[Opening Given entries section]

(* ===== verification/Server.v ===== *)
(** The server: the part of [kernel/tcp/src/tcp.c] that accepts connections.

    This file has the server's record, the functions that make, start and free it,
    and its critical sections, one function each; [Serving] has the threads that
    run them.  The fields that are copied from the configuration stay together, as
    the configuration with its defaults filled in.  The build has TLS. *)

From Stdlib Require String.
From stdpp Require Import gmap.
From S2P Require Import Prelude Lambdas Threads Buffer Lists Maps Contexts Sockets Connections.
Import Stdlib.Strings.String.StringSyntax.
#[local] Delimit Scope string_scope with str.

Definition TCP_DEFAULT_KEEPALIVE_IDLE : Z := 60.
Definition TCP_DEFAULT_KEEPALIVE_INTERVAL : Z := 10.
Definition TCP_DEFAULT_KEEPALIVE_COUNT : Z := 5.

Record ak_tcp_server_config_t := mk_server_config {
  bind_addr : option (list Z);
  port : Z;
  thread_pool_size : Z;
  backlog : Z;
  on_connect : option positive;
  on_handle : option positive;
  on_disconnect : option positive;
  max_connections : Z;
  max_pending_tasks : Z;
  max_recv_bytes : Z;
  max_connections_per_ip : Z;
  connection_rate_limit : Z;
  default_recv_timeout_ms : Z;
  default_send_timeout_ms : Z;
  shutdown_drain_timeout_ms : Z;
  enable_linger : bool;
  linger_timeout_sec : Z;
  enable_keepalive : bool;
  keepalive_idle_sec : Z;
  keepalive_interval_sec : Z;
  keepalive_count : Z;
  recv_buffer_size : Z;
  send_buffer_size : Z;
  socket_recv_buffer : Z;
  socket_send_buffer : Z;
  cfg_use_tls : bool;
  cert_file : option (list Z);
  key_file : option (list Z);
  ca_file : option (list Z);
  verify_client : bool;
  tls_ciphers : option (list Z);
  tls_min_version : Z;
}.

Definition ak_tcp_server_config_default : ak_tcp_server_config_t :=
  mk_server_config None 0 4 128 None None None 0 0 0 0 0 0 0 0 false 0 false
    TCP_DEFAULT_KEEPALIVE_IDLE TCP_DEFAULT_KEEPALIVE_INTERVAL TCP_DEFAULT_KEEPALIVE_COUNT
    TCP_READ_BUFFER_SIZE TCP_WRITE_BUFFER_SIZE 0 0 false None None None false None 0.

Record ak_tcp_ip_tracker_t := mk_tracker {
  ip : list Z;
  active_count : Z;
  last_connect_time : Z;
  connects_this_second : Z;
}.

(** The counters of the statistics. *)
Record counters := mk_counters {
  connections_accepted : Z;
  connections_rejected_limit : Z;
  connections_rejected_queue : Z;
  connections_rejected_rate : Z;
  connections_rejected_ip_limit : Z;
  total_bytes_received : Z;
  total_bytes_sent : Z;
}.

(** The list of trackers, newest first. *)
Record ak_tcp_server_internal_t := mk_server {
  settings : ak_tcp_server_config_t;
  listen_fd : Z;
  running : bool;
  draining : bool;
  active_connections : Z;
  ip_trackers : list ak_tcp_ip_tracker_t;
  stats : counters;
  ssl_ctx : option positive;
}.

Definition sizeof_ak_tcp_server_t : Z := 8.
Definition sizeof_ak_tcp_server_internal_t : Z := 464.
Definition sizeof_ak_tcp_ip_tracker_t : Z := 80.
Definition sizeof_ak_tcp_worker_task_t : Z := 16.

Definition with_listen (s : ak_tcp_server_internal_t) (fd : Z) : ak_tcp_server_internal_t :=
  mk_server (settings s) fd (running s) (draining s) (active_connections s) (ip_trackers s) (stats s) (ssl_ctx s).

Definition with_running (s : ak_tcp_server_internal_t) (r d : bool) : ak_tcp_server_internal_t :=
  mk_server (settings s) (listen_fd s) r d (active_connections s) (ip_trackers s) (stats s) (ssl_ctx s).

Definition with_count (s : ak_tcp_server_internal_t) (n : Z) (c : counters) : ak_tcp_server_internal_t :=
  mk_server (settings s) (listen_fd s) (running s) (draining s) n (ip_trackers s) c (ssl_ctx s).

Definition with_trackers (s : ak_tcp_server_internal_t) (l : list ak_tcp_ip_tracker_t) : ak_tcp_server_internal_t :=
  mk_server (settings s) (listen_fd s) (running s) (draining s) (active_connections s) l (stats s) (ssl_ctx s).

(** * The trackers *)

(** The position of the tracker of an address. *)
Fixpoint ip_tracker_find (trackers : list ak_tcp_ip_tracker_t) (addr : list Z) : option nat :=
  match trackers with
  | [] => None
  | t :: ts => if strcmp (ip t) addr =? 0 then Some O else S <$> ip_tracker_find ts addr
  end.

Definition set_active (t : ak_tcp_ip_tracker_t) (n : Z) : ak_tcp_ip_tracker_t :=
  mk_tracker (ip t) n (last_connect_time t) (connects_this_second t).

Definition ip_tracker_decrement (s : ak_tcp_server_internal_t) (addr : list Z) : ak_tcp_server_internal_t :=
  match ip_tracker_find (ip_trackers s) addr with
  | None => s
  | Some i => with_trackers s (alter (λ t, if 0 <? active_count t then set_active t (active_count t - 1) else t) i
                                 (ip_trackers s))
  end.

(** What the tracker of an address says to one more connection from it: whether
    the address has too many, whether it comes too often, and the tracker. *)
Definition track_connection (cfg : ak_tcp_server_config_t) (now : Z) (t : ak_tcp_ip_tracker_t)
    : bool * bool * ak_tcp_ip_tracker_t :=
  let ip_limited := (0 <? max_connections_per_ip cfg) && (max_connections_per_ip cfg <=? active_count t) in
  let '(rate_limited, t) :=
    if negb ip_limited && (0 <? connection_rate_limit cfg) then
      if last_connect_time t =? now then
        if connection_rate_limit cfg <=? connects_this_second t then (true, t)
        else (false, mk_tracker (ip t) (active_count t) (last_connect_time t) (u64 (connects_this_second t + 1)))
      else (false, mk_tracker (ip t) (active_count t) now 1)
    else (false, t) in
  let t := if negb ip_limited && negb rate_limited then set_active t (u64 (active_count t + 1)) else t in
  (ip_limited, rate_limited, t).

[Closing Given entries section]

> **What this task involves**: Copy each line of the data above without altering a single character.

> **Exercise result**:
(* ===== verification/Server.v ===== *)
(** The server: the part of [kernel/tcp/src/tcp.c] that accepts connections.

    This file has the server's record, the functions that make, start and free it,
    and its critical sections, one function each; [Serving] has the threads that
    run them.  The fields that are copied from the configuration stay together, as
    the configuration with its defaults filled in.  The build has TLS. *)

From Stdlib Require String.
From stdpp Require Import gmap.
From S2P Require Import Prelude Lambdas Threads Buffer Lists Maps Contexts Sockets Connections.
Import Stdlib.Strings.String.StringSyntax.
#[local] Delimit Scope string_scope with str.

Definition TCP_DEFAULT_KEEPALIVE_IDLE : Z := 60.
Definition TCP_DEFAULT_KEEPALIVE_INTERVAL : Z := 10.
Definition TCP_DEFAULT_KEEPALIVE_COUNT : Z := 5.

Record ak_tcp_server_config_t := mk_server_config {
  bind_addr : option (list Z);
  port : Z;
  thread_pool_size : Z;
  backlog : Z;
  on_connect : option positive;
  on_handle : option positive;
  on_disconnect : option positive;
  max_connections : Z;
  max_pending_tasks : Z;
  max_recv_bytes : Z;
  max_connections_per_ip : Z;
  connection_rate_limit : Z;
  default_recv_timeout_ms : Z;
  default_send_timeout_ms : Z;
  shutdown_drain_timeout_ms : Z;
  enable_linger : bool;
  linger_timeout_sec : Z;
  enable_keepalive : bool;
  keepalive_idle_sec : Z;
  keepalive_interval_sec : Z;
  keepalive_count : Z;
  recv_buffer_size : Z;
  send_buffer_size : Z;
  socket_recv_buffer : Z;
  socket_send_buffer : Z;
  cfg_use_tls : bool;
  cert_file : option (list Z);
  key_file : option (list Z);
  ca_file : option (list Z);
  verify_client : bool;
  tls_ciphers : option (list Z);
  tls_min_version : Z;
}.

Definition ak_tcp_server_config_default : ak_tcp_server_config_t :=
  mk_server_config None 0 4 128 None None None 0 0 0 0 0 0 0 0 false 0 false
    TCP_DEFAULT_KEEPALIVE_IDLE TCP_DEFAULT_KEEPALIVE_INTERVAL TCP_DEFAULT_KEEPALIVE_COUNT
    TCP_READ_BUFFER_SIZE TCP_WRITE_BUFFER_SIZE 0 0 false None None None false None 0.

Record ak_tcp_ip_tracker_t := mk_tracker {
  ip : list Z;
  active_count : Z;
  last_connect_time : Z;
  connects_this_second : Z;
}.

(** The counters of the statistics. *)
Record counters := mk_counters {
  connections_accepted : Z;
  connections_rejected_limit : Z;
  connections_rejected_queue : Z;
  connections_rejected_rate : Z;
  connections_rejected_ip_limit : Z;
  total_bytes_received : Z;
  total_bytes_sent : Z;
}.

(** The list of trackers, newest first. *)
Record ak_tcp_server_internal_t := mk_server {
  settings : ak_tcp_server_config_t;
  listen_fd : Z;
  running : bool;
  draining : bool;
  active_connections : Z;
  ip_trackers : list ak_tcp_ip_tracker_t;
  stats : counters;
  ssl_ctx : option positive;
}.

Definition sizeof_ak_tcp_server_t : Z := 8.
Definition sizeof_ak_tcp_server_internal_t : Z := 464.
Definition sizeof_ak_tcp_ip_tracker_t : Z := 80.
Definition sizeof_ak_tcp_worker_task_t : Z := 16.

Definition with_listen (s : ak_tcp_server_internal_t) (fd : Z) : ak_tcp_server_internal_t :=
  mk_server (settings s) fd (running s) (draining s) (active_connections s) (ip_trackers s) (stats s) (ssl_ctx s).

Definition with_running (s : ak_tcp_server_internal_t) (r d : bool) : ak_tcp_server_internal_t :=
  mk_server (settings s) (listen_fd s) r d (active_connections s) (ip_trackers s) (stats s) (ssl_ctx s).

Definition with_count (s : ak_tcp_server_internal_t) (n : Z) (c : counters) : ak_tcp_server_internal_t :=
  mk_server (settings s) (listen_fd s) (running s) (draining s) n (ip_trackers s) c (ssl_ctx s).

Definition with_trackers (s : ak_tcp_server_internal_t) (l : list ak_tcp_ip_tracker_t) : ak_tcp_server_internal_t :=
  mk_server (settings s) (listen_fd s) (running s) (draining s) (active_connections s) l (stats s) (ssl_ctx s).

(** * The trackers *)

(** The position of the tracker of an address. *)
Fixpoint ip_tracker_find (trackers : list ak_tcp_ip_tracker_t) (addr : list Z) : option nat :=
  match trackers with
  | [] => None
  | t :: ts => if strcmp (ip t) addr =? 0 then Some O else S <$> ip_tracker_find ts addr
  end.

Definition set_active (t : ak_tcp_ip_tracker_t) (n : Z) : ak_tcp_ip_tracker_t :=
  mk_tracker (ip t) n (last_connect_time t) (connects_this_second t).

Definition ip_tracker_decrement (s : ak_tcp_server_internal_t) (addr : list Z) : ak_tcp_server_internal_t :=
  match ip_tracker_find (ip_trackers s) addr with
  | None => s
  | Some i => with_trackers s (alter (λ t, if 0 <? active_count t then set_active t (active_count t - 1) else t) i
                                 (ip_trackers s))
  end.

(** What the tracker of an address says to one more connection from it: whether
    the address has too many, whether it comes too often, and the tracker. *)
Definition track_connection (cfg : ak_tcp_server_config_t) (now : Z) (t : ak_tcp_ip_tracker_t)
    : bool * bool * ak_tcp_ip_tracker_t :=
  let ip_limited := (0 <? max_connections_per_ip cfg) && (max_connections_per_ip cfg <=? active_count t) in
  let '(rate_limited, t) :=
    if negb ip_limited && (0 <? connection_rate_limit cfg) then
      if last_connect_time t =? now then
        if connection_rate_limit cfg <=? connects_this_second t then (true, t)
        else (false, mk_tracker (ip t) (active_count t) (last_connect_time t) (u64 (connects_this_second t + 1)))
      else (false, mk_tracker (ip t) (active_count t) now 1)
    else (false, t) in
  let t := if negb ip_limited && negb rate_limited then set_active t (u64 (active_count t + 1)) else t in
  (ip_limited, rate_limited, t).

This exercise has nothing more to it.